LIMK, Cofilin 1 and actin dynamics involvement in fear memory processing

Long-term memory has been associated with morphological changes in the brain, which in turn tightly correlate with changes in synaptic efficacy. Such plasticity is proposed to rely on dendritic spines as a neuronal canvas on which these changes can occur. Given the key role of actin cytoskeleton dynamics in spine morphology, major regulating factors of this process such as Cofilin 1 (Cfl1) and LIM kinase (LIMK), an inhibitor of Cfl1 activity, are prime molecular targets that may regulate dendritic plasticity.

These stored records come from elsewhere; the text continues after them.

(* ===== verification/AppProps.v ===== *)
(** * AppProps: termination, invariants and scenarios of the event loop

    - Termination: the fuel [process_events] and [exec] need is bounded by
      [pending], the number of clicks queued or still to come plus the
      number of batches still to come; with more fuel they never run out
      ([process_events_terminates], [exec_total]).
    - Invariants: [app_inv] (the transcribe button is enabled exactly when
      a file is selected; the text area is empty or the filtered
      transcript of a model result; every saved file is such a transcript)
      holds in every state the slots reach, nested ones included; [idle]
      (no transcription active, cancel disabled, progress hidden) holds
      whenever the event loop waits for input.
    - Witnesses on a concrete model [demo_model].

    The proofs use two predicates on outcomes: [total m Q] (the fuel was
    enough and [Q] holds of a returned value) and [partial m Q] ([Q] holds
    of a returned value), with their bind rules. *)

From Stdlib Require Import Ascii String.
From stdpp Require Import base list strings gmap.
From S2P Require Import Prelude PyStr PyValue RemoveAds AppState Handlers.

Local Open Scope outcome_scope.

(** ** Predicates on outcomes *)

Definition total {A} (m : outcome stop A) (Q : A -> Prop) : Prop :=
  match m with
  | Ret a => Q a
  | Exc OutOfFuel => False
  | Exc (Abort _ _) => True
  end.

Definition partial {A} (m : outcome stop A) (Q : A -> Prop) : Prop :=
  match m with
  | Ret a => Q a
  | Exc _ => True
  end.

Lemma total_bind {A B} (m : outcome stop A) (k : A -> outcome stop B) P Q :
  total m P -> (forall a, P a -> total (k a) Q) -> total (obind m k) Q.
Proof. destruct m as [a|[]]; simpl; auto. Qed.

Lemma partial_bind {A B} (m : outcome stop A) (k : A -> outcome stop B) P Q :
  partial m P -> (forall a, P a -> partial (k a) Q) -> partial (obind m k) Q.
Proof. destruct m as [a|[]]; simpl; auto. Qed.

Lemma total_weaken {A} (m : outcome stop A) (P Q : A -> Prop) :
  total m P -> (forall a, P a -> Q a) -> total m Q.
Proof. destruct m as [a|[]]; simpl; auto. Qed.

Lemma partial_weaken {A} (m : outcome stop A) (P Q : A -> Prop) :
  partial m P -> (forall a, P a -> Q a) -> partial m Q.
Proof. destruct m as [a|[]]; simpl; auto. Qed.

Lemma total_not_out_of_fuel {A} (m : outcome stop A) Q : total m Q -> m <> Exc OutOfFuel.
Proof. by intros Ht ->. Qed.

Lemma total_Ret {A} (m : outcome stop A) Q a : total m Q -> m = Ret a -> Q a.
Proof. by intros Ht ->. Qed.

#[export] Hint Resolve total_bind partial_bind : transcribe.

(** ** Measure of the remaining input *)

Definition pending (w : world) : nat :=
  length (w_queue w) + sum_list_with (fun b => S (length b)) (w_input w).

Lemma pending_arrive_lt w b bs :
  w_input w = b :: bs -> S (pending (arrive w)) = pending w.
Proof. unfold pending, arrive. intros ->. simpl. rewrite length_app. lia. Qed.

Lemma pending_arrive w : pending (arrive w) <= pending w.
Proof.
  destruct (w_input w) as [|b bs] eqn:E.
  - unfold arrive. by rewrite E.
  - rewrite <- (pending_arrive_lt w b bs E). lia.
Qed.

Lemma pending_update_app f w : pending (w_update_app f w) = pending w.
Proof. reflexivity. Qed.

Lemma pending_set_files fs w : pending (w_set_files fs w) = pending w.
Proof. reflexivity. Qed.

Lemma pending_log p w : pending (log_model_call p w) = pending w.
Proof. reflexivity. Qed.

Lemma pending_pop w e q : w_queue w = e :: q -> pending w = S (pending (w_set_queue q w)).
Proof. unfold pending. intros ->. reflexivity. Qed.

#[export] Hint Rewrite pending_update_app pending_set_files pending_log : transcribe_rw.

(** ** Termination *)

Section Termination.
Context `{SpeechModel} `{FileSystem}.

(** [pe] runs out of fuel on no world of measure at most [n], and never
    increases the measure. *)
Definition fuel_ok (pe : world -> outcome stop world) (n : nat) : Prop :=
  forall w, pending w <= n -> total (pe w) (fun w' => pending w' <= pending w).

Lemma model_call_total w : total (model_call w) (fun p => pending p.1 <= pending w).
Proof.
  unfold model_call. destruct (audio_file (w_app w)) as [path|]; simpl; [|done].
  destruct (whisper_transcribe path); simpl; [|done].
  rewrite pending_log. apply pending_arrive.
Qed.

Lemma show_result_total r w : total (show_result r w) (fun w' => pending w' = pending w).
Proof. unfold show_result. destruct (transcription_active _); [destruct (remove_ads r)|]; done. Qed.

Lemma saveTranscript_total p w : total (saveTranscript p w) (fun w' => pending w' = pending w).
Proof.
  pose proof (saveTranscript_shape p w) as Hs.
  destruct (saveTranscript p w) as [w'|[e w'|]]; simpl in *; [|done|done].
  by destruct Hs as [-> | [_ ->]].
Qed.

Lemma saveTranscript_app p w : partial (saveTranscript p w) (fun w' => w_app w' = w_app w).
Proof.
  pose proof (saveTranscript_shape p w) as Hs.
  destruct (saveTranscript p w) as [w'|]; simpl in *; [|done].
  by destruct Hs as [-> | [_ ->]].
Qed.

Lemma dispatch_total pe n e w :
  fuel_ok pe n -> pending w <= n -> total (dispatch pe e w) (fun w' => pending w' <= pending w).
Proof.
  intros Hpe Hw. destruct e; simpl.
  - unfold openFileDialog. destruct (String.eqb _ _); simpl; rewrite ?pending_update_app, ?pending_set_files; lia.
  - destruct (transcribe_enabled _); simpl; [|lia].
    unfold transcribeAudio. destruct (audio_file _) as [f|]; simpl; [|lia].
    destruct (String.eqb f ""); simpl; [lia|].
    eapply total_bind; [apply Hpe; unfold start_transcription; rewrite pending_update_app; lia|].
    intros w2 Hw2.
    eapply total_bind; [apply model_call_total|]. intros [w3 r] Hw3. simpl in Hw3.
    eapply total_bind; [apply show_result_total|]. intros w4 Hw4. simpl.
    simpl in *. unfold start_transcription, finish_transcription in *.
    rewrite !pending_update_app in *. lia.
  - destruct (cancel_enabled _); simpl; [|lia]. unfold cancelTranscription.
    eapply total_weaken; [apply Hpe; rewrite pending_update_app; lia|].
    intros w'. by rewrite pending_update_app.
  - destruct (save_enabled _); simpl; [|lia].
    eapply total_weaken; [apply saveTranscript_total|]. intros w' ->. lia.
Qed.

Lemma process_events_total_aux fuel w :
  pending w < fuel ->
  total (process_events fuel w) (fun w' => pending w' <= pending w /\ w_queue w' = []).
Proof.
  revert w. induction fuel as [|fuel IH]; intros w Hw; [lia|]. simpl.
  destruct (w_queue w) as [|e q] eqn:Eq; simpl; [done|].
  rewrite (pending_pop w e q Eq) in Hw |- *.
  eapply total_bind.
  - apply (dispatch_total _ (fuel - 1)); [|lia].
    intros w' Hw'. eapply total_weaken; [apply IH; lia|]. by intros ? [].
  - intros w' Hw'. simpl in Hw'. eapply total_weaken; [apply IH; lia|]. intros ? []. split; [lia|done].
Qed.

(** C5: [processEvents] with more fuel than
    the clicks and batches still to come either aborts on an exception
    or returns with the queue drained; it never runs out of fuel. *)
Theorem process_events_terminates fuel w :
  pending w < fuel ->
  (exists e w', process_events fuel w = Exc (Abort e w')) \/
  (exists w', process_events fuel w = Ret w' /\ w_queue w' = []).
Proof.
  intros Hw. pose proof (process_events_total_aux fuel w Hw) as Ht.
  destruct (process_events fuel w) as [w'|[e w'|]]; simpl in Ht; [|by eauto|done].
  right. exists w'. by destruct Ht.
Qed.

Lemma exec_total fuel w : pending w + 1 < fuel -> total (exec fuel w) (fun _ => True).
Proof.
  revert w. induction fuel as [|fuel IH]; intros w Hw; [lia|]. simpl.
  eapply total_bind; [apply process_events_total_aux; lia|]. intros w1 [Hp _].
  destruct (w_input w1) as [|b bs] eqn:E; simpl; [done|].
  apply IH. rewrite <- (pending_arrive_lt _ _ _ E) in Hp. lia.
Qed.

End Termination.

(** ** Invariants *)

Section Invariants.
Context `{SpeechModel} `{FileSystem}.

(** The transcribe button is enabled exactly when [self.audio_file] is
    a non-empty path. *)
Definition sel_inv (a : app) : Prop :=
  transcribe_enabled a = match audio_file a with
                         | Some f => negb (String.eqb f "")
                         | None => false
                         end.
(* ===== verification/Aborts.v ===== *)
(** * Aborts: what a run that ends on an exception leaves behind

    No slot catches an exception: [model.transcribe] (line 87),
    [remove_ads] (line 89), [open] and [write] (lines 111-112) raise out
    of the slot and PyQt6 aborts the application.  The world an aborted
    run leaves ([Abort e w]) is what survives it: the files written so
    far.  [on_abort m R] states [R] of that world; its bind rule needs the
    [partial] invariant of the returned values as well, since the nested
    calls start from them.

    The theorem: in a run that aborts, every file holds a prefix of the
    plain text Qt returns ([qt_plain_text]) for a filtered transcript of
    a model result ([session_abort_files]); a
    failed [write] is the only way to leave a proper prefix, and
    [EndToEnd.select_transcribe_save_write_error] shows that it happens. *)

From Stdlib Require Import Ascii String.
From stdpp Require Import base list strings gmap.
From S2P Require Import Prelude PyStr PyValue RemoveAds AppState Handlers AppProps Scenarios EndToEnd.

Local Open Scope outcome_scope.

(** Every file holds a prefix of the plain text Qt returns for a
    filtered transcript. *)
Definition files_prefix_inv `{SpeechModel} (w : world) : Prop :=
  forall p c, w_files w !! p = Some c ->
    exists t u, transcript_of (w_model_calls w) t /\ qt_plain_text t = c +:+ u.

(** [R] holds of the world an exception leaves. *)
Definition on_abort {A} (m : outcome stop A) (R : world -> Prop) : Prop :=
  match m with
  | Exc (Abort _ w) => R w
  | _ => True
  end.

Lemma on_abort_bind {A B} (m : outcome stop A) (k : A -> outcome stop B) P R :
  on_abort m R -> partial m P -> (forall a, P a -> on_abort (k a) R) -> on_abort (obind m k) R.
Proof. destruct m as [a|[]]; simpl; auto. Qed.

Lemma on_abort_Ret {A} (a : A) R : on_abort (Ret a) R.
Proof. done. Qed.

#[local] Hint Resolve on_abort_Ret : core.

Section AbortInv.
Context `{SpeechModel} `{FileSystem}.

Lemma app_inv_prefix w : app_inv w -> files_prefix_inv w.
Proof.
  intros (_ & _ & _ & Hfiles) p c Hp. destruct (Hfiles p c Hp) as [_ (t & Ht & ->)].
  exists t, "". by rewrite str_app_nil_r.
Qed.

#[local] Hint Resolve app_inv_prefix app_inv_arrive app_inv_log : core.

Lemma model_call_abort w : app_inv w -> on_abort (model_call w) files_prefix_inv.
Proof.
  intros Hinv. unfold model_call.
  destruct (audio_file (w_app w)) as [path|]; simpl; [|auto].
  destruct (whisper_transcribe path); simpl; auto.
Qed.

Lemma show_result_abort r w : app_inv w -> on_abort (show_result r w) files_prefix_inv.
Proof.
  intros Hinv. unfold show_result.
  destruct (transcription_active _); [destruct (remove_ads r)|]; simpl; auto.
Qed.

(** A failed [write] leaves in [p] a prefix of the plain text of the text
    area, which holds a transcript since it is not empty. *)
Lemma saveTranscript_abort p w : app_inv w -> on_abort (saveTranscript p w) files_prefix_inv.
Proof.
  intros Hinv. pose proof (saveTranscript_shape p w) as Hs.
  destruct (saveTranscript p w) as [|[e w'|]]; simpl in *; [done| |done].
  destruct Hs as [-> | (c & u & Ht & Hu & ->)]; [auto|].
  pose proof Hinv as (_ & Htext & _ & Hfiles).
  destruct Htext as [Hempty | Htr]; [by apply toPlainText_nil in Hempty|].
  intros p' c'. simpl. rewrite lookup_insert.
  case_decide; [intros [= <-]; by exists (text_area (w_app w)), u|].
  intros Hp'. destruct (Hfiles p' c' Hp') as [_ (t' & Ht' & ->)].
  exists t', "". by rewrite str_app_nil_r.
Qed.

Section WithPe.
Variable pe : world -> outcome stop world.
Hypothesis pe_inv : forall w, app_inv w -> partial (pe w) app_inv.
Hypothesis pe_abort : forall w, app_inv w -> on_abort (pe w) files_prefix_inv.

Lemma transcribeAudio_abort w : app_inv w -> on_abort (transcribeAudio pe w) files_prefix_inv.
Proof.
  intros Hinv. unfold transcribeAudio.
  destruct (audio_file (w_app w)) as [f|]; [|done]. destruct (String.eqb f ""); [done|].
  assert (Hs : app_inv (start_transcription w)) by by apply app_inv_update.
  eapply on_abort_bind; [by apply pe_abort | by apply pe_inv|]. intros w2 Hw2.
  eapply on_abort_bind; [by apply model_call_abort | by apply model_call_inv|].
  intros [w3 r] [Hw3 _]. simpl in Hw3.
  eapply on_abort_bind; [by apply show_result_abort | apply partial_True|]. auto.
Qed.

Lemma dispatch_abort e w : app_inv w -> on_abort (dispatch pe e w) files_prefix_inv.
Proof.
  intros Hinv. destruct e; simpl; [done| | |].
  - destruct (transcribe_enabled _); [by apply transcribeAudio_abort | done].
  - destruct (cancel_enabled _); [|done]. apply pe_abort. by apply app_inv_update.
  - destruct (save_enabled _); [by apply saveTranscript_abort | done].
Qed.
End WithPe.

Lemma process_events_abort fuel w :
  app_inv w -> on_abort (process_events fuel w) files_prefix_inv.
Proof.
  revert w. induction fuel as [|fuel IH]; intros w Hinv; [done|]. simpl.
  destruct (w_queue w) as [|e q]; [done|].
  assert (Hq : app_inv (w_set_queue q w)) by by apply app_inv_set_queue.
  eapply on_abort_bind; [apply dispatch_abort; [apply process_events_inv | exact IH | exact Hq]
                        | by apply dispatch_inv; [apply process_events_inv|] |].
  exact IH.
Qed.

Lemma exec_abort fuel w : app_inv w -> on_abort (exec fuel w) files_prefix_inv.
Proof.
  revert w. induction fuel as [|fuel IH]; intros w Hinv; [done|]. simpl.
  eapply on_abort_bind; [by apply process_events_abort | by apply process_events_inv|].
  intros w1 Hw1. destruct (w_input w1); [done|]. by apply IH, app_inv_arrive.
Qed.

(** C27: whatever the input and whichever exception ends the run, the
    files the application wrote are prefixes of the plain text
    ([toPlainText]) of filtered transcripts of model results: nothing
    else is ever written, and an interrupted write leaves a prefix. *)
Theorem session_abort_files fuel input e w :
  session fuel input = Exc (Abort e w) -> files_prefix_inv w.
Proof.
  intros Hs. pose proof (exec_abort fuel _ (app_inv_init input)) as Ha.
  unfold session in Hs. by rewrite Hs in Ha.
Qed.
End AbortInv.

Lemma session_abort_files_witness :
  exists w, @session demo_model demo_fs 9 (select_transcribe_save "/home/u/ep.mp3" "/mnt/full/t.txt")
              = Exc (Abort (OSError "[Errno 28] No space left on device") w) /\
    @files_prefix_inv demo_model w.
Proof.
  eexists. split; [vm_compute; reflexivity|].
  eapply (@session_abort_files demo_model demo_fs 9
            (select_transcribe_save "/home/u/ep.mp3" "/mnt/full/t.txt")).
  vm_compute. reflexivity.
Defined.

Using a contextual fear conditioning paradigm in mice, we found that pharmacological induction of depolymerization of actin filaments through the inhibition of LIMK causes an impairment in memory reconsolidation, as well as in memory consolidation. On top of that, Cfl1 activity is inhibited and its mRNA is downregulated in CA1 neuropil after re-exposure to the training context. Moreover, by pharmacological disruption of actin cytoskeleton dynamics, the process of memory extinction can either be facilitated or impaired. Our results lead to a better understanding of the role of LIMK, Cfl1 and actin cytoskeleton dynamics in the morphological and functional changes underlying the synaptic plasticity of the memory trace.